Initially, it is noted that the appellee, by and through its statutory powers, has consistently disallowed utility companies, including appellant, from recovering the non-fuel costs associated with the emergency period in the instant cause. (See Re Ohio Edison Company, case No. 77-1249-EL-AIR et al. [November 17,1978], opinion and order at pages 21-22; Re Monongahela Power Company, case No. 78-625-EL-FAC [November 22, 1978], opinion and order at pages 16-17, and cases cited therein.)
It is undisputed that appellee did order appellant, as well as other utility companies, to purchase energy power in order to prevent curtailment or interruption of service during the emergency period.
Dispositive of appellant's claim of an unjust taking of private property is the fact that appellee simply ordered appellant to do only that which appellant had a statutory obligation to provide for the public.
R. C. 4905.22, which reads in the imperative, states that appellant must furnish adequate service to its customers, and provides as follows:
"Every public utility shall furnish necessary and adequate service and facilities, and every public utility shall furnish and provide with respect to its business such instrumentalities and facilities, as are adequate and in all respects just and reasonable. All charges made or demanded for any service rendered, or to be rendered, shall be just, reasonable, and not more than the charges allowed by law or by order of the public utilities commission, and no unjust or unreasonable charge shall be made or demanded for, or in connection with, any service, or in excess of that allowed by law or by order of the commission."
Therefore, appellee imposed no new or additional obligations upon appellant but rather reaffirmed existing statutory obligations. Therefore, there was no taking of private property and, thus, no due process violations.
Furthermore, it is noted that the purpose of appellee's order directing the "purchase [of] all available power" was simply to preserve the integrity of the interconnected network of facilities among electric utility companies. The failure of one utility to maintain an adequate level of reserve power could initiate a regional blackout, which would adversely affect even those utilities with sufficient coal supplies.
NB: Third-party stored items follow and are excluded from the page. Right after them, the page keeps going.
Lemma parse_header_object_fuel fuel hv tl :
  round_trips hv.1 → round_trips hv.2 → 4 ≤ fuel →
  parse_value fuel (dumps_chars (header_object hv) ++ tl)
  = Some (header_object hv, tl).
Proof.
  intros H1 H2 Hf. do 4 (destruct fuel as [| fuel]; [lia |]).
  by apply parse_header_object.
Qed.

Lemma parse_header_items hvs fuel tl :
  pairs_round_trip hvs →
  hvs ≠ [] → length hvs + 4 ≤ fuel →
  parse_items fuel (items_chars hvs ++ 93%N :: tl)
  = Some (map header_object hvs, tl).
Proof.
  intros Hrt. revert fuel.
  induction Hrt as [| hv hvs [H1 H2] Hrt IH]; [done |]. intros fuel _ Hf.
  destruct fuel as [| fuel]; [simpl in Hf; lia |].
  simpl in Hf. rewrite parse_items_S.
  destruct hvs as [| hv' hvs].
  - rewrite items_chars_one, parse_header_object_fuel by (done || lia). done.
  - rewrite items_chars_cons, <- app_assoc, parse_header_object_fuel
      by (done || simpl in Hf; lia).
    change (skip_ws ((44%N :: 32%N :: items_chars (hv' :: hvs)) ++ 93%N :: tl))
      with (44%N :: 32%N :: items_chars (hv' :: hvs) ++ 93%N :: tl).
    change (44 =? 44)%N with true. cbv iota.
    rewrite parse_items_space, IH by (simpl in *; done || lia). done.
Qed.

Lemma items_chars_length hvs : 3 * length hvs ≤ length (items_chars hvs).
Proof.
  induction hvs as [| hv hvs IH]; [done |].
  assert (3 ≤ length (dumps_chars (header_object hv))) as Hobj.
  { pose proof (header_object_chars hv []) as H. rewrite app_nil_r in H.
    rewrite H. simpl. lia. }
  destruct hvs as [| hv' hvs].
  - rewrite items_chars_one. simpl. lia.
  - rewrite items_chars_cons, length_app. simpl in *. lia.
Qed.

Lemma mapM_decode_pair hvs : mapM decode_pair (map header_object hvs) = Some hvs.
Proof.
  induction hvs as [| [h v] hvs IH]; [done |].
  simpl. rewrite IH. done.
Qed.

Lemma parse_value_array fuel rest :
  parse_value (S fuel) (91%N :: 123%N :: rest) =
    match parse_items fuel (123%N :: rest) with
    | Some (items, tl) => Some (JArray items, tl)
    | None => None
    end.
Proof. reflexivity. Qed.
Therefore, ap-pellee's order, in effect, gave appellant an unquantified benefit by assuring that no other utility's failure to provide energy would adversely reflect upon the appellant's ability to provide future services.
Finally, it is noted that a public utility has no constitutional right to recover past and unrecovered costs through present and future rates. Bluefield W. W. & Improvement Co. v. Public Service Comm. (1923), 262 U. S. 679.
For the foregoing reasons, the order of the Public Utilities Commission is affirmed.
Order affirmed.
Celebrezze, C. J., W. Brown, P. Brown, Sweeney, Locher and Dowd, JJ., concur.